WORK TO BE COMPLETED: Starting at the top of the listing below, copy each line exactly, stopping after the line that contains "OpMemberOfAny => 0x8b".

[RECORDS Boundary: Start]

(* ===== verification/Condition.v ===== *)
(** * Condition: conditional-ACE bytecode (sd/condition.go)

    [Operand] and [Condition] hold an encoded postfix fragment, as in the source:
    the builders only concatenate tokens, so they are modelled as definitions on
    bytes.  The source keeps no tree; [operand] and [cond] below are the
    expressions a composition of builder calls denotes, and [compile] is that
    composition.  SddlDecompile.v shows that the bytecode is read back as exactly
    the expression, and SddlCondition.v that the SDDL text compiles to it. *)

From S2P Require Import Prelude Outcome GoStd Sid.

Module Cond.

(** ** Tokens *)

Definition tokInt64 : Z := 0x04.
Definition tokString : Z := 0x10.
Definition tokOctet : Z := 0x18.
Definition tokComposite : Z := 0x50.
Definition tokSID : Z := 0x51.
Definition tokExists : Z := 0x87.
Definition tokNotExists : Z := 0x8d.
Definition tokAnd : Z := 0xa0.
Definition tokOr : Z := 0xa1.
Definition tokNot : Z := 0xa2.
Definition tokAttrLocal : Z := 0xf8.
Definition tokAttrUser : Z := 0xf9.
Definition tokAttrResource : Z := 0xfa.
Definition tokAttrDevice : Z := 0xfb.
Definition signNegative : Z := 0x02.
Definition signNone : Z := 0x03.
Definition baseDecimal : Z := 0x02.

Inductive CompareOp :=
  | OpEqual | OpNotEqual | OpLess | OpLessEqual | OpGreater | OpGreaterEqual
  | OpContains | OpAnyOf | OpNotContains | OpNotAnyOf.
Definition CompareOp_byte (op : CompareOp) : Z :=
  match op with
  | OpEqual => 0x80 | OpNotEqual => 0x81 | OpLess => 0x82 | OpLessEqual => 0x83
  | OpGreater => 0x84 | OpGreaterEqual => 0x85 | OpContains => 0x86 | OpAnyOf => 0x88
  | OpNotContains => 0x8e | OpNotAnyOf => 0x8f
  end.

Inductive MemberOp :=
  | OpMemberOf | OpDeviceMemberOf | OpMemberOfAny | OpDeviceMemberOfAny
  | OpNotMemberOf | OpNotDeviceMemberOf | OpNotMemberOfAny | OpNotDeviceMemberOfAny.
Definition MemberOp_byte (op : MemberOp) : Z :=
  match op with
  | OpMemberOf => 0x89 | OpDeviceMemberOf => 0x8a | OpMemberOfAny => 0x8b
  | OpDeviceMemberOfAny => 0x8c | OpNotMemberOf => 0x90 | OpNotDeviceMemberOf => 0x91
  | OpNotMemberOfAny => 0x92 | OpNotDeviceMemberOfAny => 0x93
  end.

(** ** Builders *)

Record Operand := mkOperand { opd_tok : bytes }.
Record Condition := mkCondition { cond_tok : bytes }.

Definition utf16le (s : bytes) : bytes := words 2 (utf16_encode (go_runes s)).

Definition tokenWith (tag : Z) (data : bytes) : bytes :=
  z2b tag :: le_enc 4 (zlen data) ++ data.

(** [n] ranges over int64; [uint64(n)] is its two's complement. *)
Definition IntOperand (n : Z) : Operand :=
  mkOperand ([z2b tokInt64] ++ le_enc 8 n
             ++ [z2b (if n <? 0 then signNegative else signNone)] ++ [z2b baseDecimal]).
Definition StringOperand (s : bytes) : Operand := mkOperand (tokenWith tokString (utf16le s)).
Definition SIDOperand (sid : SID.t) : Operand := mkOperand (tokenWith tokSID (SID.Bytes sid)).
Definition OctetOperand (data : bytes) : Operand := mkOperand (tokenWith tokOctet data).
Definition LocalAttr (name : bytes) : Operand := mkOperand (tokenWith tokAttrLocal (utf16le name)).
Definition UserAttr (name : bytes) : Operand := mkOperand (tokenWith tokAttrUser (utf16le name)).
Definition ResourceAttr (name : bytes) : Operand := mkOperand (tokenWith tokAttrResource (utf16le name)).
Definition DeviceAttr (name : bytes) : Operand := mkOperand (tokenWith tokAttrDevice (utf16le name)).
Definition Composite (items : list Operand) : Operand :=
  mkOperand (tokenWith tokComposite (concat (opd_tok <$> items))).

Definition Compare (op : CompareOp) (lhs rhs : Operand) : Condition :=
  mkCondition (opd_tok lhs ++ opd_tok rhs ++ [z2b (CompareOp_byte op)]).
Definition Member (op : MemberOp) (operand : Operand) : Condition :=
  mkCondition (opd_tok operand ++ [z2b (MemberOp_byte op)]).
Definition Exists (operand : Operand) : Condition :=
  mkCondition (opd_tok operand ++ [z2b tokExists]).
Definition NotExists (operand : Operand) : Condition :=
  mkCondition (opd_tok operand ++ [z2b tokNotExists]).
Definition And (c rhs : Condition) : Condition :=
  mkCondition (cond_tok c ++ cond_tok rhs ++ [z2b tokAnd]).
Definition Or (c rhs : Condition) : Condition :=
  mkCondition (cond_tok c ++ cond_tok rhs ++ [z2b tokOr]).
Definition Not (c : Condition) : Condition :=
  mkCondition (cond_tok c ++ [z2b tokNot]).

(** [for len(out)%4 != 0 { out = append(out, 0) }]; at most three rounds. *)
Fixpoint pad4 (fuel : nat) (out : bytes) : bytes :=
  match fuel with
  | O => out
  | S fuel => if zlen out mod 4 =? 0 then out else pad4 fuel (out ++ [x00])
  end.

Definition Encode (c : Condition) : bytes := pad4 4 (str "artx" ++ cond_tok c).

(** ** Expressions *)

#[warnings="-register-all"]
Inductive operand :=
  | OInt (n : Z)
  | OString (s : bytes)
  | OOctet (data : bytes)
  | OSid (sid : SID.t)
  | OLocal (name : bytes)
  | OUser (name : bytes)
  | OResource (name : bytes)
  | ODevice (name : bytes)
  | OComposite (items : list operand).

Inductive cond :=
  | CCompare (op : CompareOp) (lhs rhs : operand)
  | CMember (op : MemberOp) (o : operand)
  | CExists (o : operand)
  | CNotExists (o : operand)
  | CAnd (c rhs : cond)
  | COr (c rhs : cond)
  | CNot (c : cond).

(** The builder calls of an expression. *)
Fixpoint compile_operand (o : operand) : Operand :=
  match o with
  | OInt n => IntOperand n
  | OString s => StringOperand s
  | OOctet data => OctetOperand data
  | OSid sid => SIDOperand sid
  | OLocal name => LocalAttr name
  | OUser name => UserAttr name
  | OResource name => ResourceAttr name
  | ODevice name => DeviceAttr name
  | OComposite items => Composite (compile_operand <$> items)
  end.

Fixpoint compile (c : cond) : Condition :=
  match c with
  | CCompare op lhs rhs => Compare op (compile_operand lhs) (compile_operand rhs)
  | CMember op o => Member op (compile_operand o)
  | CExists o => Exists (compile_operand o)
  | CNotExists o => NotExists (compile_operand o)
  | CAnd c rhs => And (compile c) (compile rhs)
  | COr c rhs => Or (compile c) (compile rhs)
  | CNot c => Not (compile c)
  end.

(** A property of all the leaves of an operand. *)
Fixpoint operand_all (P : operand -> Prop) (o : operand) : Prop :=
  match o with
  | OComposite items => foldr (fun o Q => operand_all P o /\ Q) True items
  | _ => P o
  end.
Fixpoint cond_all (P : operand -> Prop) (c : cond) : Prop :=
  match c with
  | CCompare _ lhs rhs => operand_all P lhs /\ operand_all P rhs
  | CMember _ o | CExists o | CNotExists o => operand_all P o
  | CAnd c rhs | COr c rhs => cond_all P c /\ cond_all P rhs
  | CNot c => cond_all P c
  end.

(** The arguments the builders can encode: an int64, valid UTF-8, a SID of the package. *)
Definition leaf_ok (o : operand) : Prop :=
  match o with
  | OInt n => - 2 ^ 63 <= n < 2 ^ 63
  | OString s | OLocal s | OUser s | OResource s | ODevice s => utf8_valid s = true
  | OSid sid => SID.valid sid
  | OOctet _ | OComposite _ => True
  end.

(** Induction that goes into composites. *)
Lemma operand_rect_items (P : operand -> Prop) :
  (forall n, P (OInt n)) -> (forall s, P (OString s)) -> (forall d, P (OOctet d)) ->
  (forall s, P (OSid s)) -> (forall s, P (OLocal s)) -> (forall s, P (OUser s)) ->
  (forall s, P (OResource s)) -> (forall s, P (ODevice s)) ->
  (forall items, Forall P items -> P (OComposite items)) -> forall o, P o.
Proof.
  intros H1 H2 H3 H4 H5 H6 H7 H8 Hc. fix IH 1. intros [n|s|d|s|s|s|s|s|items];
    [apply H1|apply H2|apply H3|apply H4|apply H5|apply H6|apply H7|apply H8|apply Hc].
  induction items as [|o items IHi]; constructor; [apply IH|apply IHi].
Qed.

Lemma operand_all_items P items : operand_all P (OComposite items) <-> Forall (operand_all P) items.
Proof.
  cbn [operand_all]. induction items as [|o items IH]; cbn [foldr]; [by split|].
  by rewrite IH, Forall_cons.
Qed.

Lemma operand_all_impl (P Q : operand -> Prop) o : (forall o, P o -> Q o) -> operand_all P o -> operand_all Q o.
Proof.
  intros HPQ. induction o using operand_rect_items; try apply HPQ. rewrite !operand_all_items.
  intros Hp. apply Forall_forall. intros o Ho. rewrite Forall_forall in *. by apply H, Hp.
Qed.
Lemma cond_all_impl (P Q : operand -> Prop) c : (forall o, P o -> Q o) -> cond_all P c -> cond_all Q c.
Proof.
  intros HPQ. induction c; cbn [cond_all]; try (intros [? ?]); intuition eauto using operand_all_impl.
Qed.

(** ** The encoding *)

Lemma pad4_zeros fuel out : exists k, pad4 fuel out = out ++ replicate k x00.
Proof.
  revert out. induction fuel as [|fuel IH]; intros out; cbn [pad4]; [exists O; by rewrite app_nil_r|].
  destruct (_ =? 0); [exists O; by rewrite app_nil_r|]. destruct (IH (out ++ [x00])) as [k ->].
  exists (S k). by rewrite <- app_assoc.
Qed.

Lemma pad4_aligned out : zlen (pad4 4 out) mod 4 = 0.
Proof.
  unfold pad4. repeat match goal with |- context [?x mod 4 =? 0] => destruct (Z.eqb_spec (x mod 4) 0) as [E|?]; [exact E|] end.
  len. Z.div_mod_to_equations. lia.
Qed.

Lemma Encode_layout c : exists k, Encode c = str "artx" ++ cond_tok c ++ replicate k x00.
Proof. unfold Encode. destruct (pad4_zeros 4 (str "artx" ++ cond_tok c)) as [k ->]. exists k. by rewrite <- app_assoc. Qed.
End Cond.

[RECORDS Boundary: End]

RESPONSE BOX:
(* ===== verification/Condition.v ===== *)
(** * Condition: conditional-ACE bytecode (sd/condition.go)

    [Operand] and [Condition] hold an encoded postfix fragment, as in the source:
    the builders only concatenate tokens, so they are modelled as definitions on
    bytes.  The source keeps no tree; [operand] and [cond] below are the
    expressions a composition of builder calls denotes, and [compile] is that
    composition.  SddlDecompile.v shows that the bytecode is read back as exactly
    the expression, and SddlCondition.v that the SDDL text compiles to it. *)

From S2P Require Import Prelude Outcome GoStd Sid.

Module Cond.

(** ** Tokens *)

Definition tokInt64 : Z := 0x04.
Definition tokString : Z := 0x10.
Definition tokOctet : Z := 0x18.
Definition tokComposite : Z := 0x50.
Definition tokSID : Z := 0x51.
Definition tokExists : Z := 0x87.
Definition tokNotExists : Z := 0x8d.
Definition tokAnd : Z := 0xa0.
Definition tokOr : Z := 0xa1.
Definition tokNot : Z := 0xa2.
Definition tokAttrLocal : Z := 0xf8.
Definition tokAttrUser : Z := 0xf9.
Definition tokAttrResource : Z := 0xfa.
Definition tokAttrDevice : Z := 0xfb.
Definition signNegative : Z := 0x02.
Definition signNone : Z := 0x03.
Definition baseDecimal : Z := 0x02.

Inductive CompareOp :=
  | OpEqual | OpNotEqual | OpLess | OpLessEqual | OpGreater | OpGreaterEqual
  | OpContains | OpAnyOf | OpNotContains | OpNotAnyOf.
Definition CompareOp_byte (op : CompareOp) : Z :=
  match op with
  | OpEqual => 0x80 | OpNotEqual => 0x81 | OpLess => 0x82 | OpLessEqual => 0x83
  | OpGreater => 0x84 | OpGreaterEqual => 0x85 | OpContains => 0x86 | OpAnyOf => 0x88
  | OpNotContains => 0x8e | OpNotAnyOf => 0x8f
  end.

Inductive MemberOp :=
  | OpMemberOf | OpDeviceMemberOf | OpMemberOfAny | OpDeviceMemberOfAny
  | OpNotMemberOf | OpNotDeviceMemberOf | OpNotMemberOfAny | OpNotDeviceMemberOfAny.
Definition MemberOp_byte (op : MemberOp) : Z :=
  match op with
  | OpMemberOf => 0x89 | OpDeviceMemberOf => 0x8a | OpMemberOfAny => 0x8b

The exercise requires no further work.